Reply with one number only: the count of lines below that contain the word "back".

[[ GIVEN DATA open ]]

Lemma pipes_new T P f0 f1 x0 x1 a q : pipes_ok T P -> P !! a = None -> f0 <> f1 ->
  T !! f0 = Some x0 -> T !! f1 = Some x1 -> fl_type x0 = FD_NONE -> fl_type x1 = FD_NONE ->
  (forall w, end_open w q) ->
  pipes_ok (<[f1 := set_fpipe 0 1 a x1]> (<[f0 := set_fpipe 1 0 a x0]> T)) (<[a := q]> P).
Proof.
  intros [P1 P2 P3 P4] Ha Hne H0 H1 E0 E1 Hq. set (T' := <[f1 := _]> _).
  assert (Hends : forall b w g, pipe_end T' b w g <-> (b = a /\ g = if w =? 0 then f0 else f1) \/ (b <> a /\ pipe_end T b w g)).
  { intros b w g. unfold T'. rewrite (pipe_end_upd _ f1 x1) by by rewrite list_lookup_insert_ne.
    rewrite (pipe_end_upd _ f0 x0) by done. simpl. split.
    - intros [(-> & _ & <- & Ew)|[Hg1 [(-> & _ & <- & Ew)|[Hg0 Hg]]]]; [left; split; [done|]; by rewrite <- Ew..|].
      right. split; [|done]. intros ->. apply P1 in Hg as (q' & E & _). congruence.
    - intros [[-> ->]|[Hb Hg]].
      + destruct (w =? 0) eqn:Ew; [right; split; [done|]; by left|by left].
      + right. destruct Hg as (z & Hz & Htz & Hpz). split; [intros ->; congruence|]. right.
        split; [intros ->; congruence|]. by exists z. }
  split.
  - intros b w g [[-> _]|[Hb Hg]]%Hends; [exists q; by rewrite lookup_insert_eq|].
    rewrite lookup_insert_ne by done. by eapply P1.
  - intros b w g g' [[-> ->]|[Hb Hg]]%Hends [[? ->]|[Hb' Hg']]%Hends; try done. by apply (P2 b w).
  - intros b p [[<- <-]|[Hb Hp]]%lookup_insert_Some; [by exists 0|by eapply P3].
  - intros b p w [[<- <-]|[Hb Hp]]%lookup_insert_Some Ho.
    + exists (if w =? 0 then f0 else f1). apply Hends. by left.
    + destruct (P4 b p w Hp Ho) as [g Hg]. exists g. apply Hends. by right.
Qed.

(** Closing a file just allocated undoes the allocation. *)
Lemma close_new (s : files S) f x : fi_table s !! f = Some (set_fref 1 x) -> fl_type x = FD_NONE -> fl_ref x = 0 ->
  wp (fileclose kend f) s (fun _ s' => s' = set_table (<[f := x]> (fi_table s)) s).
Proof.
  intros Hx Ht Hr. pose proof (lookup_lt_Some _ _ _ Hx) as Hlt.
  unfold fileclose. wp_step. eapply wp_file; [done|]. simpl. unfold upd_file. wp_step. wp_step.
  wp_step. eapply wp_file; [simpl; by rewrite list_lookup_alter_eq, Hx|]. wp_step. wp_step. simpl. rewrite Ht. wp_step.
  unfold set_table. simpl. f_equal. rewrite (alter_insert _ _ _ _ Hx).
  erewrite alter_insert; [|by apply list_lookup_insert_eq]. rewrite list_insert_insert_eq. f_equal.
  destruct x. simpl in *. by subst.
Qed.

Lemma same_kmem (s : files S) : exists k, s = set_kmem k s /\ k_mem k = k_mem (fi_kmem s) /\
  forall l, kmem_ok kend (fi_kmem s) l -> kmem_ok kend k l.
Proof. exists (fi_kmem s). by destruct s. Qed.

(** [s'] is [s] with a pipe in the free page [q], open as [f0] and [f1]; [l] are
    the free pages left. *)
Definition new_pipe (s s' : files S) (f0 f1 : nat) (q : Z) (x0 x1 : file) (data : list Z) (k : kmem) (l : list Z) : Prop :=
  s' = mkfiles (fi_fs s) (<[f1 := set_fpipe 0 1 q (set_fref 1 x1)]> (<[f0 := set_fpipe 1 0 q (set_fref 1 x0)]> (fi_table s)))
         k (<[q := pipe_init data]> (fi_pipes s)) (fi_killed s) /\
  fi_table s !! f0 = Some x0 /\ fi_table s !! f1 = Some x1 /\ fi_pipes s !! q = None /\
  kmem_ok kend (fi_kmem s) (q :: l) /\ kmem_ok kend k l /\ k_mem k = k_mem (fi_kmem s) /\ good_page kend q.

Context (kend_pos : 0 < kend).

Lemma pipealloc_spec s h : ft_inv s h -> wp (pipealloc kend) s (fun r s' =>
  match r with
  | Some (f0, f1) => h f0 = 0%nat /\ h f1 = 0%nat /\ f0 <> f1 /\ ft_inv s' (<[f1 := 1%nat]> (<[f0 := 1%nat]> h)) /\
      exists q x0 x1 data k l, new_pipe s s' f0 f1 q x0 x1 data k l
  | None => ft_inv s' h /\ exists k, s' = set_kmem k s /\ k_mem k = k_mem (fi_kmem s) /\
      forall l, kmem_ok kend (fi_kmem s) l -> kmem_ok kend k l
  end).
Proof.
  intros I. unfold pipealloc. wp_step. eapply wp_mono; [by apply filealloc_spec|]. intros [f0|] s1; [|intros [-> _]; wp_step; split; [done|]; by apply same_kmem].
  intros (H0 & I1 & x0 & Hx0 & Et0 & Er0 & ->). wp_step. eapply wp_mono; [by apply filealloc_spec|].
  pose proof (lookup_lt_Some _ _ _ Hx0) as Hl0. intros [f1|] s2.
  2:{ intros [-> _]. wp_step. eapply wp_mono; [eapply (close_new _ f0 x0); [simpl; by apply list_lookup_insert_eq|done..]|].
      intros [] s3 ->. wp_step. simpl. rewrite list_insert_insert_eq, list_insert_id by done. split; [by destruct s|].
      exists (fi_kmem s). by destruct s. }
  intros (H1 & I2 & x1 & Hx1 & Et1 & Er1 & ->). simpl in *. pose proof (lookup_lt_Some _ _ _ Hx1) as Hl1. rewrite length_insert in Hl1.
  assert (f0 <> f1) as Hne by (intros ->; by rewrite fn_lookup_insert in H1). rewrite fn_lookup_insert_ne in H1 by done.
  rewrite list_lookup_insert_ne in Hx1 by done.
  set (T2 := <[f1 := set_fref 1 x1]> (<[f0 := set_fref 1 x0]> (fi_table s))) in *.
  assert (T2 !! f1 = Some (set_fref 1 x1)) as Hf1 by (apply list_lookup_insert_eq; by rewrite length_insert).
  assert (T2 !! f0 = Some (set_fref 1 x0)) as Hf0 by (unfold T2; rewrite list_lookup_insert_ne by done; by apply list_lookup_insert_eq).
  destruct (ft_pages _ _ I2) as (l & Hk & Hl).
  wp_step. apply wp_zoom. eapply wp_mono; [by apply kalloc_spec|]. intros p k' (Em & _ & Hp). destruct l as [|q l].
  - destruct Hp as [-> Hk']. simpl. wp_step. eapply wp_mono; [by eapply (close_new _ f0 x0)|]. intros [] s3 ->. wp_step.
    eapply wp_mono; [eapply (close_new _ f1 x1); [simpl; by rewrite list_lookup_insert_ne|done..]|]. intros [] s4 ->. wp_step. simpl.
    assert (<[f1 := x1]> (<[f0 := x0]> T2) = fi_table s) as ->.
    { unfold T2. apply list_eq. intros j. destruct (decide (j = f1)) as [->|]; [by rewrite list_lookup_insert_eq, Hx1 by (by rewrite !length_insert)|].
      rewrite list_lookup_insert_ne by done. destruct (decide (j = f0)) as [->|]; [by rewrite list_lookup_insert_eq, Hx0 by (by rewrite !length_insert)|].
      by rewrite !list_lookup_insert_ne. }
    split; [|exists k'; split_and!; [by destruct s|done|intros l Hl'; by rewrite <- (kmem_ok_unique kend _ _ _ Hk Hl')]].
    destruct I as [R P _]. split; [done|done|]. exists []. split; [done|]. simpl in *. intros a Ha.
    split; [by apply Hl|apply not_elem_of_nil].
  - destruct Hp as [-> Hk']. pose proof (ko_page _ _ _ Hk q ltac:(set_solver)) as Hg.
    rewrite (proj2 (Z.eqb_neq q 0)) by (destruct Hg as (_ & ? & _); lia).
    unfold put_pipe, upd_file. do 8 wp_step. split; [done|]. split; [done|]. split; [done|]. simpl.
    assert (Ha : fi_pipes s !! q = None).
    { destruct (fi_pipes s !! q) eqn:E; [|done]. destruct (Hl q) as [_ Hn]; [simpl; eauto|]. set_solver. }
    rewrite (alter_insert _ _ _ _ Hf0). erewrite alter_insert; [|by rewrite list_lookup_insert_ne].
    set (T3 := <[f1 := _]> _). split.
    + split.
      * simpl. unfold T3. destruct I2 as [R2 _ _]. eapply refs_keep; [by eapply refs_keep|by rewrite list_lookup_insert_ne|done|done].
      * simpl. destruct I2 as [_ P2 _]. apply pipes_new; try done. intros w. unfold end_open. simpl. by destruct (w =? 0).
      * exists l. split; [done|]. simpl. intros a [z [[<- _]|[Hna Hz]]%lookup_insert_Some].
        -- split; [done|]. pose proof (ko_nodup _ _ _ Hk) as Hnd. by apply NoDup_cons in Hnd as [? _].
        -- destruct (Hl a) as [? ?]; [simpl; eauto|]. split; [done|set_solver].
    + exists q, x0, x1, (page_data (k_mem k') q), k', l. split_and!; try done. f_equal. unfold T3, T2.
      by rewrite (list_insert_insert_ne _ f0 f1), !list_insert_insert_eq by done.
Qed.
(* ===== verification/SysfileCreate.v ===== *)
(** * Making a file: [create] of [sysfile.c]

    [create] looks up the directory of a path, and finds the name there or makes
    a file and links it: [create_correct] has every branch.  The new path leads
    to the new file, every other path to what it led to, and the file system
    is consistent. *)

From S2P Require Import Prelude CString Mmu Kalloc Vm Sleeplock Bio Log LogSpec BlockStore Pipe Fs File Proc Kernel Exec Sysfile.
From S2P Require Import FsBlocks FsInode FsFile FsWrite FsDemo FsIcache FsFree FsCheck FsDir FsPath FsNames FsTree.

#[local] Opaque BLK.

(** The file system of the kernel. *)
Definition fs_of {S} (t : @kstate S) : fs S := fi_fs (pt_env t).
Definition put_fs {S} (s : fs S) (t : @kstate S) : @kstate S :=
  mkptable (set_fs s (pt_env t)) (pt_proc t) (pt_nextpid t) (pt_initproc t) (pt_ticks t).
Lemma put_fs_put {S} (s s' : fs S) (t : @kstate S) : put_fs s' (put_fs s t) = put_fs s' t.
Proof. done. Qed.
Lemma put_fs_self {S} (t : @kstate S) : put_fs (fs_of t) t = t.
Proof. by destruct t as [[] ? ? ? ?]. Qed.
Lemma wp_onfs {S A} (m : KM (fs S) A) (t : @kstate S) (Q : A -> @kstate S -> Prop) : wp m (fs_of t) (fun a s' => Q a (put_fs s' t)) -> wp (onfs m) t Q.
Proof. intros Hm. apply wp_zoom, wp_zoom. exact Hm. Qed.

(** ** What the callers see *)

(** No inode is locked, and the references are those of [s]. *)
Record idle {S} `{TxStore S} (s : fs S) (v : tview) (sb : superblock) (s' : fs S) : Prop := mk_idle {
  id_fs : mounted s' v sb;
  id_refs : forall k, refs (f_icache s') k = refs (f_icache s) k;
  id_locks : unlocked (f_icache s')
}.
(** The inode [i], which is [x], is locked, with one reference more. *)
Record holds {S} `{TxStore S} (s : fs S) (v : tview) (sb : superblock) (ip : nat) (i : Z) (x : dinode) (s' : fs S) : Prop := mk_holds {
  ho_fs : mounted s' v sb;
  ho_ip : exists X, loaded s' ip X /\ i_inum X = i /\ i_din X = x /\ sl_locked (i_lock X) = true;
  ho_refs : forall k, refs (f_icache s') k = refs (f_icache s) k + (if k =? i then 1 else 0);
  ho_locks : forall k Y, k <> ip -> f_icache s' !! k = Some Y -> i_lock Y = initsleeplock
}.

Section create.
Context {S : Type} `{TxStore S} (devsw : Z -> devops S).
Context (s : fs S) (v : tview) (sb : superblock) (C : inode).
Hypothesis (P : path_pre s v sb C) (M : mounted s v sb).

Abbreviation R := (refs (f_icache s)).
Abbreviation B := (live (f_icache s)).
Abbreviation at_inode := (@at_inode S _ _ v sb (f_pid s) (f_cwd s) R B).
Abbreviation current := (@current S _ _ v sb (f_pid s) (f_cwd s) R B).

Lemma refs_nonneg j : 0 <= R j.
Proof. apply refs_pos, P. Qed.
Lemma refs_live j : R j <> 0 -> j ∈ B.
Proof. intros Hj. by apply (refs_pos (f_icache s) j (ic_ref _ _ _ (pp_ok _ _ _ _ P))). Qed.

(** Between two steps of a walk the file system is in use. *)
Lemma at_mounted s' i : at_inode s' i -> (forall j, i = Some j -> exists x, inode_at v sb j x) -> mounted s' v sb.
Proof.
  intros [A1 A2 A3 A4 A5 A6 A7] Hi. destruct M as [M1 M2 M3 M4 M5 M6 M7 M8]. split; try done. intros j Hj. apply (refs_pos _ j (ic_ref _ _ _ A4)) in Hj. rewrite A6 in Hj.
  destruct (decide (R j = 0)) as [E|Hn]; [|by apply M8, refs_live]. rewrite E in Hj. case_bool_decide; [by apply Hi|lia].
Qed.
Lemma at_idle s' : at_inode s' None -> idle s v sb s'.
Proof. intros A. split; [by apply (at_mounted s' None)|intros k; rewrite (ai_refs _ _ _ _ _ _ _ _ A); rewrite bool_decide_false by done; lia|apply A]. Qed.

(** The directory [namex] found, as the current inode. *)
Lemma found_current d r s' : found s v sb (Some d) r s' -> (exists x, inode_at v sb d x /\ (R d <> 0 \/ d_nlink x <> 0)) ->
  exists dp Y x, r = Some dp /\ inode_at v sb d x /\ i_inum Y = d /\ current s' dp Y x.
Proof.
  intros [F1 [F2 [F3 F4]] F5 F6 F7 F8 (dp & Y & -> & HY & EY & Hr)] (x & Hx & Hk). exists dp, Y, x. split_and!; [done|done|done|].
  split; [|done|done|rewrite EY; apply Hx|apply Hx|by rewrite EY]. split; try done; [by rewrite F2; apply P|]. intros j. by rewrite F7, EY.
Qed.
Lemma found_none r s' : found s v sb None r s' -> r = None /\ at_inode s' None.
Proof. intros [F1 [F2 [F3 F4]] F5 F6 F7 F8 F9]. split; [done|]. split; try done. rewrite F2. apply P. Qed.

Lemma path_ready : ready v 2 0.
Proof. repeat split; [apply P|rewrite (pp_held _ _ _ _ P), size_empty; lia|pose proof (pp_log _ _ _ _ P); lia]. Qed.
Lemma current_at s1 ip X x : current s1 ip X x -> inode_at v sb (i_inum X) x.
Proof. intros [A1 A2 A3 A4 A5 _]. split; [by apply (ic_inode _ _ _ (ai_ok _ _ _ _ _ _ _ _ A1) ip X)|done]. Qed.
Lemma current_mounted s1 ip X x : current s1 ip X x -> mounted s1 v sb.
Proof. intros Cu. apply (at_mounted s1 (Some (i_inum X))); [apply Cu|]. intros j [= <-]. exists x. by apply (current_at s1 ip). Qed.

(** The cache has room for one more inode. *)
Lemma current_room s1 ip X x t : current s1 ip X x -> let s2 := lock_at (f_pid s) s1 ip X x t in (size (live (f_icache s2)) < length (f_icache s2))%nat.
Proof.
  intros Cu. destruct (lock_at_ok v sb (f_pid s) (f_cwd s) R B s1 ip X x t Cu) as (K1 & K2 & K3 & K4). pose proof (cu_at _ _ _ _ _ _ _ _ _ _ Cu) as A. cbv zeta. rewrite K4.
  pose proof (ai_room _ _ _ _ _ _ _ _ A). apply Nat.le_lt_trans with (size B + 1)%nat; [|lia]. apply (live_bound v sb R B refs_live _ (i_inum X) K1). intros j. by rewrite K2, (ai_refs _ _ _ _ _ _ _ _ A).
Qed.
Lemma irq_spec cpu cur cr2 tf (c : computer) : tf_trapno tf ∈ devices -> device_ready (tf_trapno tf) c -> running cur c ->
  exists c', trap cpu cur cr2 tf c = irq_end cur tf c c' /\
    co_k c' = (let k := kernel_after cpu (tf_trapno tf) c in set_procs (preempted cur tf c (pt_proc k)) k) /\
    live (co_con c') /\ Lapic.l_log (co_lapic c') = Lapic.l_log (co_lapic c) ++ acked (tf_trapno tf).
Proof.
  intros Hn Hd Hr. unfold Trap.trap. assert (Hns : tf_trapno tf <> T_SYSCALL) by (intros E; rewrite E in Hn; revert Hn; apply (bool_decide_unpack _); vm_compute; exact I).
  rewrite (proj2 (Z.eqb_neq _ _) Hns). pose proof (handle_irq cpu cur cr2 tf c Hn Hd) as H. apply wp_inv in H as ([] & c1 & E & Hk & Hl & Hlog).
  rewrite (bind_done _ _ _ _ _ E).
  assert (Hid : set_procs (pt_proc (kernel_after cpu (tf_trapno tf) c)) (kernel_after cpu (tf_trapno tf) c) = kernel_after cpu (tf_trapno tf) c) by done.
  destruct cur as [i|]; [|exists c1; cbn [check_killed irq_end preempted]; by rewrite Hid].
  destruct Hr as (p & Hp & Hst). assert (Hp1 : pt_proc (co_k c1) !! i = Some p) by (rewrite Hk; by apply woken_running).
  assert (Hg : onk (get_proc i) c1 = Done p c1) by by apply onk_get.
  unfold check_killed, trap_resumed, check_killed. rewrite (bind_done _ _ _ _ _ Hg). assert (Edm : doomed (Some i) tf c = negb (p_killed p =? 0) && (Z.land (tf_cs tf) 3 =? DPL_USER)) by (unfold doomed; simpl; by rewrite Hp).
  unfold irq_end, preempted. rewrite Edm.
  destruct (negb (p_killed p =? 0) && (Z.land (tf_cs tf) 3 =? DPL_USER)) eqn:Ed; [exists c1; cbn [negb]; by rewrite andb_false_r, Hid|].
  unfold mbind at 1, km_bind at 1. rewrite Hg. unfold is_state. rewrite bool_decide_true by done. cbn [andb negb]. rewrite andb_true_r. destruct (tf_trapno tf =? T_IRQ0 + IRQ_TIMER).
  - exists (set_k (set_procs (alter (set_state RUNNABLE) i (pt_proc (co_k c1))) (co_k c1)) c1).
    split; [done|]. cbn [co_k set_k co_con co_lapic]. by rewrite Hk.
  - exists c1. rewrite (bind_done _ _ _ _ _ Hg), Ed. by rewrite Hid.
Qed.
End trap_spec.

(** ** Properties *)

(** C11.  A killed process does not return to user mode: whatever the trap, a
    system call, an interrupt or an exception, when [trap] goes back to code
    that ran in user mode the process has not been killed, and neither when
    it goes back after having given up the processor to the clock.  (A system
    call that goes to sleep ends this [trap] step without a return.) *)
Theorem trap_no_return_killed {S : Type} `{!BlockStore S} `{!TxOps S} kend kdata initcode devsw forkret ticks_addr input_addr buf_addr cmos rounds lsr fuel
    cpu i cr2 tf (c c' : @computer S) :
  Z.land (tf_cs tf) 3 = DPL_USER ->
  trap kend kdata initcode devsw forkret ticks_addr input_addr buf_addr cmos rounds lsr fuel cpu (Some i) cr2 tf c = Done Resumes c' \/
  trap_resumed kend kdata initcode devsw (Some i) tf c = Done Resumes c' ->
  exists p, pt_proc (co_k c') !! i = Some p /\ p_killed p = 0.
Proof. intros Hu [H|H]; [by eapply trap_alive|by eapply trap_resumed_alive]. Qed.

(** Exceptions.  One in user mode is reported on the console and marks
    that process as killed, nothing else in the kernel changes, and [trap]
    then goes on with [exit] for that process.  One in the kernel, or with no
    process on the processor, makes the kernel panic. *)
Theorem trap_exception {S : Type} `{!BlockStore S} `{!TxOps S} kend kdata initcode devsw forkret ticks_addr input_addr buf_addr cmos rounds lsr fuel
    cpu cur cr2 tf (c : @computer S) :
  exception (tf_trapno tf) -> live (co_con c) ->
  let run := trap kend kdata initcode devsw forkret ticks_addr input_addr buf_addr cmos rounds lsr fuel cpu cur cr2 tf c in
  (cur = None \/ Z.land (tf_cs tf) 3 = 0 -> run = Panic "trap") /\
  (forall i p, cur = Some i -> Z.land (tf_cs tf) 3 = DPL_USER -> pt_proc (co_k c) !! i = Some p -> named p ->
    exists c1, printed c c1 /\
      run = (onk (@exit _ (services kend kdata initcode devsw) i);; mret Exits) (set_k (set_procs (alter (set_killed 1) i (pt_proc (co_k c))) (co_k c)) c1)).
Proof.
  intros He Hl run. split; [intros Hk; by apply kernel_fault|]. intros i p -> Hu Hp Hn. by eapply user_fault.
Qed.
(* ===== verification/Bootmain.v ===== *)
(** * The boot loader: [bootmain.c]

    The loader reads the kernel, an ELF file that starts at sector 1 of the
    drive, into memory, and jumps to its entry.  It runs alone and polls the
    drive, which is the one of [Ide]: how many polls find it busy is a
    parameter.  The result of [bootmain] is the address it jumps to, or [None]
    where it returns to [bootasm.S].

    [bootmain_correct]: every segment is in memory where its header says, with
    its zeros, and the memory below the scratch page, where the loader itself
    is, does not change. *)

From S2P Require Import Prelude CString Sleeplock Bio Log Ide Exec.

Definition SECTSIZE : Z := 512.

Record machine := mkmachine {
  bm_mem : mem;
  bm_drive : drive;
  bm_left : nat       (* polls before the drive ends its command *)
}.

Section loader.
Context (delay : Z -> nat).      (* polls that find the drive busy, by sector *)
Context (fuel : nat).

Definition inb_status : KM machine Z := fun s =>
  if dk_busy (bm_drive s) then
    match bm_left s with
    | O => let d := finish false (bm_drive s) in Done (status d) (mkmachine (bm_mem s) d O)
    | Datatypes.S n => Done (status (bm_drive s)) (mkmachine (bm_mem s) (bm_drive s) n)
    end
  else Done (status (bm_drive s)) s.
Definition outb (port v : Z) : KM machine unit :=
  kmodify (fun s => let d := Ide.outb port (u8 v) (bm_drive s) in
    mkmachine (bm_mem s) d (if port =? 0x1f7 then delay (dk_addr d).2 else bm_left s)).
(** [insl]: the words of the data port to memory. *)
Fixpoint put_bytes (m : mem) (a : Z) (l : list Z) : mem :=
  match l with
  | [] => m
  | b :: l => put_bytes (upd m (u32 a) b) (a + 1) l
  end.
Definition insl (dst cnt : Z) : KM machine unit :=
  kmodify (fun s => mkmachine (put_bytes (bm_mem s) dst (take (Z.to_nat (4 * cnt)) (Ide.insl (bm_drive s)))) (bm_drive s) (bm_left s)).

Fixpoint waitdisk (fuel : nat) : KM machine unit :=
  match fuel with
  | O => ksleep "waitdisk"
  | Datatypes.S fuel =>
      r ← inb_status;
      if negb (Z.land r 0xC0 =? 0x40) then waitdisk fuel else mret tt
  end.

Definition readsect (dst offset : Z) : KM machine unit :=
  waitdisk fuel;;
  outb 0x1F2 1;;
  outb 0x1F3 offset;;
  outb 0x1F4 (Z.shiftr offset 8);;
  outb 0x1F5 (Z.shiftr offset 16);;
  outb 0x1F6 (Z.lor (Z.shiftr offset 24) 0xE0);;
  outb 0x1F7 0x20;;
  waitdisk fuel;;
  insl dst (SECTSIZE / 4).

[[ GIVEN DATA closed ]]

> _WRITTEN SOLUTION_
2